If “there is a sudden temporary question mark or loss of confidence in the stability of politics in Malaysia, then you may see investor outflows,” Ng said in an interview in Singapore last week. “That is when the currency may start to get hit more.”

With the political shocks that ushered in four administrations since 2018 still fresh in investors’ minds, concerns over stability prevail following alleged attempts by opposition leaders to bring down Prime Minister Anwar Ibrahim’s government. Sputtering growth in China, Malaysia’s biggest trading partner, has also weighed on its exports and economy.

The ringgit slumped to almost 4.8 per dollar in October, the weakest since the height of the Asian financial crisis in 1998.

It’s a level that policymakers are probably “watching very closely” and are set to defend, said Ng, who managed the fixed-income portfolios of Bank Negara Malaysia’s foreign reserves in the 1990s and “lived through” the Asian crisis.

Former Malaysian premier Mahathir Mohamad introduced capital controls in September 1998 and pegged the currency at 3.8 per dollar, a policy that stayed in place until 2005.

Without any political chaos, the ringgit will be slightly stronger than 4.8 against the dollar, Ng said. State Street is neutral on Malaysia’s fixed-income markets.

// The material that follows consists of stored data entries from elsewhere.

(** * RipRap service worker (dist/sw.js): a shallow embedding

    The worker is a set of event listeners over three platform services:
    the CacheStorage (`caches`), the network (`fetch`) and the worker's own
    life cycle (`skipWaiting`, `clients.claim`, `waitUntil`, `respondWith`).
    The listeners are embedded as functions that build promise chains; a
    promise chain is a function from the platform state to its settlement,
    the state it leaves, and the chains it started without returning them. *)

From Stdlib Require Import String Ascii ZArith List Bool.
From stdpp Require Import gmap strings list fin_maps.
Import ListNotations.
Local Open Scope string_scope.
Local Open Scope list_scope.
Local Open Scope Z_scope.

(** ** Data model *)

(** A request as the fetch listener reads it, `request.url` (always an
    absolute, serialised URL) and `request.destination`, and its
    `request.method`, which the listener never reads but the Cache API
    does. *)
Record Request := {
  url : string;
  destination : string;
  method : string;
}.

(** A response as the listeners read it, `response.status`,
    `response.statusText`, `response.type` and the body text, and the
    values of its `Vary` header, which the listeners never read but the
    Cache API does. *)
Record Response := {
  status : Z;
  statusText : string;
  type : string;
  body : string;
  vary : list string;
}.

The Malaysian currency, which has weakened nearly 3% this year, was trading at 4.7275 against the dollar early Tuesday.

The central bank in Kuala Lumpur said the ringgit’s recent slide was mainly driven by external factors and not reflective of the domestic economic performance and prospects.

It will continue to “ensure sufficient liquidity to support the orderly functioning of the domestic foreign exchange market,” given the threat of bigger price swings in global markets.